Shwetha Sundarrajan is a junior journalism major and writes “This is the Shwe” for The Daily News. Her views do not necessarily reflect those of the newspaper.
If you’re someone who has a “unique” name, you probably know the mortal embarrassment of roll call on the first day of school. I grew up memorizing my place in the roll call list, and the moment the teacher would falter, I knew my time had come.
The next 15 minutes were spent giving the teacher a personalized name pronunciation lecture, which then turned into a history lesson about the origins of my name, followed by a lecture about Indian culture.
After all of that, teachers would have the audacity to ask how to pronounce my last name— as if my first name isn’t hard enough to pronounce.
My name is Shwetha Sundarrajan. Yes, you heard that right. My name is Shwetha — not SHWE-ta, not SWE-tha and most definitely not SWEAT-ah. My name has two Hs in it. Why my parents decided to put two Hs in my name, contrary to the popular spellings of my name, I will never know.
That’s my name, and I will forever have to live with people misspelling and mispronouncing it. Sweater, sweaty and sweet are some of the more unfortunate mispronunciations of my name. Ms. Schnielbacker, I will never forget the atrocity of you calling me Sweater.
Never.
Names are closely tied to identity. Who are you without a name? One of the first things we learn is how to spell and write our names. What is one of the first things doctors ask when you wake up after surgery? Your name.
Names are so intrinsically important to a person because you’re putting a label on yourself. Sure, it’s not a big deal when it happens once in a while, but when it’s every single day, it wears you down. It’s worse when people ask me if they can call me a shortened version of my name. It’s insulting.
My name is not that difficult to pronounce. And is it not basic decency to properly learn someone’s name? For years, I adamantly rebuffed any nickname. I tried to be proud of my name and force people to learn the pronunciation no matter how long it took.
When I was 7, my mother enrolled me in swimming lessons. On the first day, when the instructor asked everyone for their names, I gave them a fake name. I was so tired of people mispronouncing my name that I went by Sam for the entire season. It was great except for the times I forgot that I was Sam, not Shwetha.
I finally fit in but it didn’t feel right. The instructor would constantly yell, “Sam, it’s your turn” several times before I responded. When the season ended, we were presented certificates of completion. I felt like an imposter when she handed me mine with “Sam Sundarrajan” printed in bold black letters. From then on, I swore to myself that I wouldn’t change my name.
It didn’t last long.
Once I got to college, I officially gave up. Too many people struggled with my name, so I finally took on a nickname: Shwe. I figured it would be easier than Shwetha, and it was.

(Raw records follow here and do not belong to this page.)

(* ===== verification/BatchImageFlow.v ===== *)
(** * Batch image jobs: the services

    [service/batch_image_public.go] (Submit after the validation, Cancel,
    records), [service/batch_image_billing_hold.go],
    [service/batch_image_settlement.go], [service/batch_image_processor.go],
    [service/batch_image_billing_recovery.go], [service/batch_image_cleanup.go],
    [service/batch_image_worker.go] (one round).

    A service function is a program over the statements of [BatchImageDB]; the
    answers of the providers, of the choice of an account and its prices, and of
    the draw of identifiers are arguments ([batchWorld]).  The services are
    wired as [main] does it; caches and logs are left out.  The heartbeats that
    run beside a submission or a round of the worker are programs of their own. *)

From S2P Require Import Prelude GoRuntime Domain AppErrors Transactions UsageBilling BillingDB BillingAllowance BillingLedger BatchImageQueue BatchImage BatchImageRequest BatchImageIndex BatchImageDB.
#[local] Open Scope Z_scope.

Definition ErrPreferredSubscriptionGroup :=
  Forbidden "PREFERRED_SUBSCRIPTION_GROUP_NOT_ALLOWED" "preferred subscription does not allow this group".
Definition ErrBatchImageProviderUnsupportedAccount :=
  New 400 "BATCH_IMAGE_PROVIDER_UNSUPPORTED_ACCOUNT" "batch image provider does not support this account".
Definition ErrBatchImageProviderMissingAPIKey :=
  New 400 "BATCH_IMAGE_PROVIDER_MISSING_API_KEY" "batch image provider account is missing api key".
Definition ErrBatchImageProviderMissingServiceAccount :=
  New 400 "BATCH_IMAGE_PROVIDER_MISSING_SERVICE_ACCOUNT" "batch image provider account is missing service account credentials".
Definition ErrBatchImageProviderUnsafeCleanupPath := New 400 "VERTEX_UNSAFE_CLEANUP_PATH" "unsafe batch image cleanup path".
Definition ErrUnsupportedCleanupTarget :=
  New 400 "BATCH_IMAGE_PROVIDER_UNSUPPORTED_CLEANUP_TARGET" "unsupported batch image cleanup target".

(** ** Providers *)

Record BatchProviderJob := mkProviderJob { pjJobName : string; pjInputRef : string; pjOutputRef : string }.

Inductive BatchProviderInternalState :=
  | BatchProviderStateQueued
  | BatchProviderStateRunning
  | BatchProviderStateSucceeded
  | BatchProviderStateFailed
  | BatchProviderStateCancelled
  | BatchProviderStateExpired
  | BatchProviderStateOther.

Record BatchProviderStatus := mkProviderStatus {
  InternalState : BatchProviderInternalState;
  statusOutputRef : string;
  statusErrorCode : string;
  statusErrorMessage : string;
  SuggestedRequeueAfter : Duration;
}.

Inductive CleanupTarget :=
  | CleanupTargetInput
  | CleanupTargetOutput
  | CleanupTargetAll.

Record BatchImageProvider (Account : Type) := mkProvider {
  SupportsAccount : Account → bool;
  Submit_ : BatchImageJob → Account → BatchImageInput → result goError (option BatchProviderJob);
  Get_ : BatchImageJob → Account → result goError (option BatchProviderStatus);
  Cancel_ : BatchImageJob → Account → result goError unit;
  OpenResult : BatchImageJob → Account → result goError (list string * option scanError);
  Cleanup : BatchImageJob → Account → CleanupTarget → result goError unit;
}.
Arguments SupportsAccount {Account}. Arguments Submit_ {Account}. Arguments Get_ {Account}. Arguments Cancel_ {Account}.
Arguments OpenResult {Account}. Arguments Cleanup {Account}.

(** ** Options of the worker *)

Record BatchImageWorkerOptions := mkWorkerOptions {
  ReserveBlockTimeout : Duration;
  JobLockTTL : Duration;
  LockConflictDelay : Duration;
  DefaultRequeueDelay : Duration;
  ErrorRetryDelay : Duration;
  ErrorBackoff : Duration;
  DelayedPollInterval : Duration;
  RecoveryInterval : Duration;
  StaleActiveAfter : Duration;
  DelayedMoveLimit : Z;
  RecoverLimit : Z;
}.

Definition normalizeBatchImageWorkerOptions (o : BatchImageWorkerOptions) : BatchImageWorkerOptions :=
  mkWorkerOptions (orPositive (ReserveBlockTimeout o) (5 * Second)) (orPositive (JobLockTTL o) (5 * Minute))
    (orPositive (LockConflictDelay o) (5 * Second)) (orPositive (DefaultRequeueDelay o) (30 * Second))
    (orPositive (ErrorRetryDelay o) Minute) (orPositive (ErrorBackoff o) Second) (orPositive (DelayedPollInterval o) (5 * Second))
    (orPositive (RecoveryInterval o) (5 * Minute)) (orPositive (StaleActiveAfter o) (10 * Minute))
    (orPositive (DelayedMoveLimit o) 100) (orPositive (RecoverLimit o) 100).

Definition heartbeatInterval (o : BatchImageWorkerOptions) : Duration :=
  Z.max Second (goQuot (Z.min (JobLockTTL o) (StaleActiveAfter o)) 3).

(** What a run of a program meets outside of the database. *)
Record batchWorld (Account : Type) := mkWorld {
  retries : retryWorld;
  provider : string → option (BatchImageProvider Account);
  resolveAccount : Z → result goError Account;
  unitPriceOf : BatchImageJob → result goError float64;
  errorText : goError → string;
  outputRetention : Duration;
  inputRetention : Duration;
  cleanupLimit : Z;
  limits : BatchImageLimits;
  queueOptions : batchImageQueueOptions;
  lockToken : result goError string;
  workerOptions : BatchImageWorkerOptions;
  formatTaskName : Time → string;
}.
Arguments retries {Account}. Arguments provider {Account}. Arguments resolveAccount {Account}. Arguments unitPriceOf {Account}.
Arguments errorText {Account}. Arguments outputRetention {Account}. Arguments inputRetention {Account}.
Arguments cleanupLimit {Account}. Arguments limits {Account}. Arguments queueOptions {Account}. Arguments lockToken {Account}. Arguments formatTaskName {Account}.
Arguments workerOptions {Account}.

(** [errors.Is(err, ErrUsageBillingRequestConflict)]. *)
Fixpoint isRequestConflict (e : goError) : bool :=
  match e with
  | OtherErr text wrapped => eqs text "usage billing request fingerprint conflict" || existsb isRequestConflict wrapped
  | AppErr (mkAppError _ cause) => match cause with Some e => isRequestConflict e | None => false end
  end.

Definition handled {A} (m : M A) (f : result goError A → P unit) : P unit := bindProg f m.

Section services.
Context {Account : Type} `{UnicodeCase} `{JSONDecoder} `{BillingText} `{SQLNumeric} `{Calendar} `{SQLCalendar} `{GoWeek}.
Context (w : batchWorld Account).

Definition Enqueue_ (batchID : string) : M unit := redis (Enqueue (queueOptions w) batchID).

(** [err != nil && !errors.Is(err, ErrBatchImageAlreadyQueued)]. *)
Definition enqueued (r : result goError unit) : result goError unit :=
  match r with
  | Ok _ => Ok tt
  | Err e => if errorsIs ErrBatchImageAlreadyQueued e then Ok tt else Err e
  end.

Definition tryEnqueue (batchID : string) : P (result goError unit) := bindProg (λ r, Ret (enqueued r)) (Enqueue_ batchID).

(** ** Holds *)

Definition strictHoldErrors : list ApplicationError :=
  [ErrPreferredSubscriptionInvalid; ErrPreferredSubscriptionGroup; ErrPreferredSubscriptionInsufficient;
   ErrAPIKeyQuotaExhausted; ErrAPIKeyRateLimit5hExceeded; ErrAPIKeyRateLimit1dExceeded; ErrAPIKeyRateLimit7dExceeded;
   ErrTeamMemberDailyExceeded; ErrTeamMemberWeeklyExceeded; ErrTeamMemberMonthlyExceeded].

Definition reserveError (e : goError) : goError :=
  if errorsIs ErrBatchImageInsufficientBalance e then AppErr ErrBatchImageInsufficientBalance
  else if existsb (λ target, errorsIs target e) strictHoldErrors then e
  else AppErr (WithCause ErrBatchImageBillingHoldFailed (Some e)).

Definition SetGroup (groupID : option Z) (c : BatchImageBalanceHoldCommand) : BatchImageBalanceHoldCommand :=
  ltac:(set_field etaHold c cGroupID groupID).

(** The job with the columns of the answer. *)
Definition reservedHold (job : BatchImageJob) (r : BatchImageBalanceHoldResult) : BatchImageHold :=
  let h := hold job in
  let base := 2 <=? PricingSnapshotVersion (info job) in
  mkHold (if base then EstimatedAmountUSD r else EstimatedCost h) (if base then Some (HoldAmountUSD r) else HoldAmount h)
    (BalanceAmountUSD r) (batchImageSubscriptionAllocations (BillingAllocations r)) true.

Definition reserveBatchImageBalanceHold (job : BatchImageJob) (groupID : option Z) (payloadHash : string) : M BatchImageJob :=
  match buildBatchImageHoldCommand job (BatchImageHoldRequestID (jobID job)) f64_zero payloadHash with
  | Err e => failsApp e
  | Ok cmd =>
      if f64_le (cHoldAmount cmd) f64_zero && f64_le (cBaseAmountUSD cmd) f64_zero then ok job else
      bindProg (λ r, match r with
                     | Err e => fails (reserveError e)
                     | Ok r => ok (withHold (reservedHold job r) job)
                     end)
        (holdCall (retries w) batchImageAllowanceReserve (SetGroup groupID cmd))
  end.

Definition settlementBillingFailed (e : goError) : goError := AppErr (WithCause ErrBatchImageSettlementBillingFailed (Some e)).

Definition captureBatchImageBalanceHold (job : BatchImageJob) (actualAmount : float64) (payloadHash : string)
    : M BatchImageBalanceHoldResult :=
  match buildBatchImageHoldCommand job (BatchImageCaptureRequestID (jobID job)) actualAmount payloadHash with
  | Err e => failsApp e
  | Ok cmd =>
      bindProg (λ r, match r with Err e => fails (settlementBillingFailed e) | Ok r => ok r end)
        (holdCall (retries w) batchImageAllowanceCapture cmd)
  end.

I had satisfied the white people, but did I satisfy myself? Did I satisfy my culture, my heritage and my family, who had carefully chosen my name?
Shwetha means "fair," "fair one," "lovely," "pure" and "white" in Sanskrit. It can be spelled in a variety of ways, but my late grandfather specifically wanted my name to be seven letters due to numerology. Numerology is the belief of numerological value of the letters in words, names and ideas. My grandfather was interested in Hindu astrology, so he combined numerology with my star alignment and my birth horoscope chart, hence adding the extra “H.”
I guess that didn’t work out after all.
My name is not an inconvenience. Shortening names isn't convenient — it’s ignorant. As Nigerian-American actress Uzoamaka Nwanneka’s mother said, “If they can learn to say Tchaikovsky, Michelangelo and Dostoevsky, then they can learn to say Uzomaka.”